(** *** Panics of the rendering *)

(** An octapod on the board is an octapod of the range that is shown. *)
Lemma octapodPositions_lookup (pods : list Octapod) (id : string) (p : Point)
  (o : Octapod) :
  octapodPositions pods id !! p = Some o ->
  o ∈ pods /\ shown id o /\ pointOf o = p.
Proof.
  rewrite octapodPositions_list_to_map. intros H.
  apply elem_of_list_to_map_2, elem_of_reverse, list_elem_of_fmap in H
    as (o' & Heq & Hin).
  injection Heq as -> ->. apply list_elem_of_filter in Hin as [Hs Hin]. auto.
Qed.

(** A cell with an octapod of the range that is shown is on the board. *)
Lemma octapodPositions_occupied (pods : list Octapod) (id : string)
  (o : Octapod) :
  o ∈ pods -> shown id o ->
  is_Some (octapodPositions pods id !! pointOf o).
Proof.
  intros Hin Hs. rewrite octapodPositions_list_to_map.
  apply not_eq_None_Some. intros Hnone.
  apply not_elem_of_list_to_map_2 in Hnone. apply Hnone.
  apply list_elem_of_fmap. exists (pointOf o, o). split; [reflexivity|].
  apply elem_of_reverse, list_elem_of_fmap. exists o. split; [reflexivity|].
  apply list_elem_of_filter. auto.
Qed.

Lemma appendEach_panics (body : nat -> outcome string) (idx : list nat)
  (i : nat) (result : string) :
  i ∈ idx -> body i = Panics -> appendEach body idx result = Panics.
Proof.
  intros Hin Hp. revert result.
  induction idx as [|j idx IH]; intros result.
  - apply elem_of_nil in Hin. contradiction.
  - simpl. destruct (body j) as [s|] eqn:Ej; simpl; [|reflexivity].
    apply elem_of_cons in Hin as [->|Hin]; [congruence|]. apply IH, Hin.
Qed.

Lemma appendEach_returns (body : nat -> outcome string) (idx : list nat)
  (result : string) :
  (forall i, i ∈ idx -> exists s, body i = Returns s) ->
  exists s, appendEach body idx result = Returns s.
Proof.
  revert result. induction idx as [|j idx IH]; intros result H; simpl.
  - eauto.
  - destruct (H j) as (s & ->); [apply list_elem_of_here|]. simpl.
    apply IH. intros i Hi. apply H, list_elem_of_further, Hi.
Qed.

Lemma elem_of_upto (n : Z) (i : nat) : i ∈ upto n <-> (i < Z.to_nat n)%nat.
Proof. unfold upto. rewrite elem_of_seq. lia. Qed.

Lemma render_panics (mz : Maze) (positions : gmap Point Octapod)
  (x y : nat) :
  (x < Z.to_nat (Width mz))%nat -> (y < Z.to_nat (Height mz))%nat ->
  cell mz positions y x = Panics ->
  render mz positions = Panics.
Proof.
  intros Hx Hy Hc. unfold render.
  rewrite (appendEach_panics _ _ y); [reflexivity| |].
  - apply elem_of_upto, Hy.
  - unfold row. rewrite (appendEach_panics _ _ x); [reflexivity| |exact Hc].
    apply elem_of_upto, Hx.
Qed.

(** The slice [Id[0:1]] of an empty id: with the empty filter, an octapod
    with the empty id on an open cell of the maze, alone on it or with
    others of the same id, makes [DisplayMaze] panic. *)
Lemma DisplayMaze_empty_id_panics (l : Lobby) (order : list string)
  (k : string) (o : Octapod) (x y : nat) (column : list bool) :
  ranges l order ->
  Octapods l !! k = Some o ->
  Id o = EmptyString ->
  pointOf o = mkPoint (Z.of_nat x) (Z.of_nat y) ->
  (forall k' o', Octapods l !! k' = Some o' -> pointOf o' = pointOf o ->
                 Id o' = EmptyString) ->
  (x < Z.to_nat (Width (maze l)))%nat ->
  (y < Z.to_nat (Height (maze l)))%nat ->
  cells (maze l) !! x = Some column ->
  column !! y = Some false ->
  DisplayMaze order EmptyString l = Panics.
Proof.
  intros Hr Ho Hid Hp Hothers Hx Hy Hcol Hcell. unfold DisplayMaze.
  set (pods := omap (fun k => Octapods l !! k) order).
  assert (Hin : o ∈ pods).
  { apply list_elem_of_omap. exists k. split; [|exact Ho].
    apply (ranges_elem l order k Hr). eauto. }
  destruct (octapodPositions_occupied pods EmptyString o Hin) as [o' Ho'];
    [left; reflexivity|].
  rewrite decide_False.
  2:{ rewrite map_size_empty_iff. intros E. rewrite E, lookup_empty in Ho'.
      discriminate. }
  apply (render_panics _ _ x y Hx Hy). unfold cell.
  rewrite Hcol, Hcell, <- Hp, Ho'.
  apply octapodPositions_lookup in Ho' as (Hin' & _ & Hp').
  apply snapshot_elem in Hin' as (k' & Hk').
  rewrite (Hothers k' o' Hk' Hp'). reflexivity.
Qed.

(** When no registered id is empty and the cells cover the maze,
    [DisplayMaze] returns. *)
Lemma DisplayMaze_returns (l : Lobby) (order : list string) (id : string) :
  (forall k o, Octapods l !! k = Some o -> Id o <> EmptyString) ->
  covered (maze l) ->
  exists s, DisplayMaze order id l = Returns s.
Proof.
  intros Hids Hcov. unfold DisplayMaze.
  set (positions := octapodPositions _ id).
  case_decide; [case_decide; eauto|].
  assert (Hcell : forall x y, (x < Z.to_nat (Width (maze l)))%nat ->
            (y < Z.to_nat (Height (maze l)))%nat ->
            exists s, cell (maze l) positions y x = Returns s).
  { intros x y Hx Hy. unfold cell.
    destruct (Hcov x Hx) as (column & -> & Hcolumn).
    destruct (Hcolumn y Hy) as [[|] ->]; [eauto|].
    destruct (positions !! _) as [o|] eqn:Eo; [|eauto].
    apply octapodPositions_lookup in Eo as (Hin & _ & _).
    apply snapshot_elem in Hin as (k & Hk).
    destruct (Id o) eqn:Ei; [|eauto]. exfalso. exact (Hids k o Hk Ei). }
  unfold render.
  destruct (appendEach_returns (row (maze l) positions)
              (upto (Height (maze l))) EmptyString) as (r1 & ->).
  { intros y Hy. apply elem_of_upto in Hy. unfold row.
    destruct (appendEach_returns (cell (maze l) positions y)
                (upto (Width (maze l))) EmptyString) as (r & ->).
    - intros x Hx. apply elem_of_upto in Hx. apply Hcell; assumption.
    - simpl. eauto. }
  simpl.
  destruct (appendEach_returns (fun _ => Returns "# ")
              (upto (Width (maze l))) r1) as (r2 & ->); [eauto|].
  simpl. eauto.
Qed.
(** X14: [shuffle()] without a seed, or with an empty one, on a deck
    holding 52 cards draws 52 values and behaves as [shuffle] supplied with
    them: when the draws are not negative (as those of
    [Math.floor(1000000 * Math.random())] are) it returns, the cards are
    permuted by the Fisher-Yates steps of the drawn seed, the hash is
    recomputed, the seed hash is the digest of the joined draws and the
    cursor is untouched. *)
Theorem shuffle_unseeded sha random (d : Deck) (l : list Card) :
  JsArray.elems (cards d) = Some <$> l →
  List.length l = 52%nat →
  (∀ k, 0 ≤ random k) →
  shuffle sha random (Some []) d = shuffle sha random None d
  ∧ shuffle sha random None d =
      (Ok tt,
       {| cards := JsArray.mk (Some <$> fisher_yates (random <$> seq 0 52) l)
                              (JsArray.props (cards d));
          hash := content_hash sha (fisher_yates (random <$> seq 0 52) l);
          seedHash := sha (JsString.join "-"
                             (JsString.Number_toString <$> (random <$> seq 0 52)));
          top := top d |}).
Proof.
  intros Hd Hl Hr.
  assert (Hn : JsArray.length (cards d) = 52%nat)
    by (unfold JsArray.length; rewrite Hd, length_fmap; exact Hl).
  destruct (shuffle_generated sha random d 51 Hn) as [Hnone Hempty].
  split; [exact Hempty|]. rewrite Hnone.
  apply shuffle_defined_run; try assumption.
  - rewrite length_fmap, length_seq. reflexivity.
  - apply Forall_fmap, Forall_forall. intros k _. apply Hr.
Qed.

Lemma shuffle_unseeded_witness :
  let random := λ k : nat, Z.of_nat (7 * k) in
  let d := fresh (λ s, s) in
  shuffle (λ s, s) random (Some []) d = shuffle (λ s, s) random None d
  ∧ shuffle (λ s, s) random None d =
      (Ok tt,
       {| cards := JsArray.mk (Some <$> fisher_yates (random <$> seq 0 52) standard52)
                              (JsArray.props (cards d));
          hash := content_hash (λ s, s) (fisher_yates (random <$> seq 0 52) standard52);
          seedHash := JsString.join "-"
                        (JsString.Number_toString <$> (random <$> seq 0 52));
          top := top d |}).
Proof.
  intros random d.
  apply (shuffle_unseeded (λ s, s) random d standard52).
  - reflexivity.
  - reflexivity.
  - intros k. unfold random. lia.
Defined.
(** * Trench-network synthesis of the FttH planner (trenches2.py)

    A shallow embedding of the geometric primitives, the corner
    synthesizer, the trench-edge synthesizer and the candidate resolver
    of [trenches2.py], with the properties of the specification stated
    and settled against it.

    Numbers.  The Python code computes on binary64 floats with
    [math.acos], [math.cos], [math.sin] and [round].  The embedding
    idealises every float as a real number: [+ - * /] are exact, [** 0.5]
    and [math.sqrt] are [sqrt], [math.hypot x y] is [sqrt (x*x + y*y)],
    [round(x, 7)] is rounding to the nearest multiple of 10^-7 (ties to
    even) and [hash] of a tuple of floats is the tuple itself.  Python
    exceptions are values of [PyExc] carried by the [result] monad.

    Containers.  A Python [dict] is an association list in insertion
    order, a [set] of corners a duplicate-free list (equality of corners
    is equality of coordinates, as [TrenchCorner.__eq__] has it) that is
    iterated in insertion order, and a mutable candidate list shared by
    [new_pp] and [point_edges] a cell of the store [new_pp] addressed by
    its index. *)

From Stdlib Require Import Reals Lra Lia ZArith List Bool Permutation Sorted.
Import ListNotations.

Open Scope R_scope.

(** ** Python exceptions and the error monad *)

Inductive PyExc : Type :=
| ZeroDivisionError
| ValueError
| KeyError
| TypeError
| IndexError
| LinesDoNotIntersect.   (* Exception('lines do not intersect') *)

Inductive result (A : Type) : Type :=
| Ok (a : A)
| Raise (e : PyExc).
Arguments Ok {A} a.
Arguments Raise {A} e.

Definition bind {A B : Type} (m : result A) (k : A -> result B) : result B :=
  match m with
  | Ok a => k a
  | Raise e => Raise e
  end.

Notation "x <- m ;; k" := (bind m (fun x => k))
  (at level 61, m at next level, right associativity).
Notation "' p <- m ;; k" := (bind m (fun x => match x with p => k end))
  (at level 61, p pattern, m at next level, right associativity).

(** Using [None] where a value is needed raises [TypeError]. *)
Definition need {A : Type} (o : option A) : result A :=
  match o with
  | Some a => Ok a
  | None => Raise TypeError
  end.

(** ** Comparisons of reals as booleans *)

Definition Rltb (a b : R) : bool := if Rlt_dec a b then true else false.
Definition Rgtb (a b : R) : bool := Rltb b a.
Definition Reqb (a b : R) : bool := if Req_dec_T a b then true else false.

(** Float division and [math.acos] with their exceptions. *)
Definition pydiv (a b : R) : result R :=
  if Reqb b 0 then Raise ZeroDivisionError else Ok (a / b).

Definition py_acos (x : R) : result R :=
  if Rltb x (-1) then Raise ValueError
  else if Rltb 1 x then Raise ValueError
  else Ok (acos x).

Definition hypot (x y : R) : R := sqrt (x * x + y * y).

(** ** Data model *)

(** A street segment identifier is [str(s)] for the sorted list
    [s = [u, v]] of the endpoint ids.  The variables that hold one start
    as [None] ([first_street_id], [last_street_id]) or as the empty
    string ([street_segment_id]). *)
Inductive StreetId : Type :=
| SidNone
| SidEmpty
| Sid (lo hi : Z).

Definition street_id_of (u v : Z) : StreetId := Sid (Z.min u v) (Z.max u v).

Definition StreetId_eqb (a b : StreetId) : bool :=
  match a, b with
  | SidNone, SidNone => true
  | SidEmpty, SidEmpty => true
  | Sid a1 a2, Sid b1 b2 => (a1 =? b1)%Z && (a2 =? b2)%Z
  | _, _ => false
  end.

(** Everything with an ['x'] and a ['y'] entry: graph nodes, the plain
    dicts built on the way and trench corners. *)
Class XY (A : Type) : Type := { getx : A -> R; gety : A -> R }.

Record Node : Type := mkNode {
  node_x : R;
  node_y : R;
  node_street_count : Z
}.

#[global] Instance XY_Node : XY Node := {| getx := node_x; gety := node_y |}.

Record TrenchCorner : Type := mkCorner {
  tc_x : R;
  tc_y : R;
  tc_trench_count : Z;
  tc_u : Z;
  tc_street_count : Z;
  tc_street_ids : list StreetId;
  tc_node_for_adding : option Z
}.

#[global] Instance XY_TrenchCorner : XY TrenchCorner :=
  {| getx := tc_x; gety := tc_y |}.

#[global] Instance XY_pair : XY (R * R) := {| getx := fst; gety := snd |}.

(** [TrenchCorner.__init__]: the set [street_ids] is given by its
    elements. *)
Definition set_of_ids (ids : list StreetId) : list StreetId :=
  match ids with
  | [a; b] => if StreetId_eqb a b then [a] else [a; b]
  | _ => ids
  end.

Definition new_TrenchCorner (x y : R) (trench_count u_node_id : Z)
    (street_ids : list StreetId) : TrenchCorner :=
  mkCorner x y trench_count u_node_id 1 (set_of_ids street_ids) None.

(** [TrenchCorner.__eq__]; [__hash__] is [hash((x, y))], modelled by
    the pair of coordinates: equal pairs have equal hashes, and the
    collisions of the integer hash between different pairs are left
    out. *)
Definition corner_eqb (a b : TrenchCorner) : bool :=
  Reqb (tc_x a) (tc_x b) && Reqb (tc_y a) (tc_y b).

Definition corner_hash (c : TrenchCorner) : R * R := (tc_x c, tc_y c).

(** ** Geometric primitives *)

Definition distance_from_center_of_road : R := 1 / 10000.

Definition point_distance_from_line {A B : Type} `{XY A} `{XY B}
    (line : A * A) (point : B) : R :=
  ((getx point - getx (fst line)) * (gety (snd line) - gety (fst line)))
  - ((gety point - gety (fst line)) * (getx (snd line) - getx (fst line))).

Definition node_distance {A B : Type} `{XY A} `{XY B}
    (node1 : A) (node2 : B) : R :=
  sqrt ((getx node2 - getx node1) ^ 2 + (gety node2 - gety node1) ^ 2).

Definition angle (vector1 vector2 : R * R) : result R :=
  let '(x1, y1) := vector1 in
  let '(x2, y2) := vector2 in
  let inner_product := x1 * x2 + y1 * y2 in
  let len1 := hypot x1 y1 in
  let len2 := hypot x2 y2 in
  if Rltb y2 y1 then
    q <- pydiv inner_product (len1 * len2) ;;
    a <- py_acos q ;;
    Ok (PI - a + PI)
  else
    q <- pydiv inner_product (len1 * len2) ;;
    py_acos q.
Lemma returned_events (ps : list Registration) :
  returned (flat_map registration_events ps) = map registrar ps.
Proof. induction ps as [| p ps IH]; cbn; [| rewrite IH]; reflexivity. Qed.

Lemma passed_events (ps : list Registration) :
  passed (flat_map registration_events ps) = map registrar ps.
Proof. induction ps as [| p ps IH]; cbn; [| rewrite IH]; reflexivity. Qed.

Lemma length_events (ps : list Registration) :
  length (flat_map registration_events ps) = 2 * length ps.
Proof. induction ps as [| p ps IH]; cbn; [| rewrite IH; lia]; reflexivity. Qed.

Lemma steps_events (ps : list Registration) :
  map step_of (flat_map registration_events ps)
  = steps_of_table (combine (map plugin_name ps) (map entry_point ps)).
Proof.
  induction ps as [| p ps IH]; cbn; [| cbn in IH; rewrite IH]; reflexivity.
Qed.

(** A property of the name and the entry point of every statement can be
    checked on the table the statements come from. *)
Lemma Forall_registrations (Q : string -> RegFn -> Prop)
    (ps : list Registration) :
  forall l : list (string * RegFn),
    map plugin_name ps = map fst l ->
    map entry_point ps = map snd l ->
    Forall (fun x => Q (fst x) (snd x)) l ->
    Forall (fun p => Q (plugin_name p) (entry_point p)) ps.
Proof.
  induction ps as [| p ps IH]; intros l Hn Hf HQ; [constructor |].
  destruct l as [| x l]; [discriminate |].
  cbn in Hn, Hf. injection Hn as Hn1 Hn. injection Hf as Hf1 Hf.
  inversion HQ as [| ? ? Hx Hl]; subst.
  constructor; [rewrite Hn1, Hf1; assumption | now apply (IH l)].
Qed.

================

What you should do
All that should be written out is the stretch of lines above between the one holding "match o with" and the one holding "Definition street_id_of (u", inclusive, exactly as given.

Response to this task
  match o with
  | Some a => Ok a
  | None => Raise TypeError
  end.

(** ** Comparisons of reals as booleans *)

Definition Rltb (a b : R) : bool := if Rlt_dec a b then true else false.
Definition Rgtb (a b : R) : bool := Rltb b a.
Definition Reqb (a b : R) : bool := if Req_dec_T a b then true else false.

(** Float division and [math.acos] with their exceptions. *)
Definition pydiv (a b : R) : result R :=
  if Reqb b 0 then Raise ZeroDivisionError else Ok (a / b).

Definition py_acos (x : R) : result R :=
  if Rltb x (-1) then Raise ValueError
  else if Rltb 1 x then Raise ValueError
  else Ok (acos x).

Definition hypot (x y : R) : R := sqrt (x * x + y * y).

(** ** Data model *)

(** A street segment identifier is [str(s)] for the sorted list
    [s = [u, v]] of the endpoint ids.  The variables that hold one start
    as [None] ([first_street_id], [last_street_id]) or as the empty
    string ([street_segment_id]). *)
Inductive StreetId : Type :=
| SidNone
| SidEmpty
| Sid (lo hi : Z).

Definition street_id_of (u v : Z) : StreetId := Sid (Z.min u v) (Z.max u v).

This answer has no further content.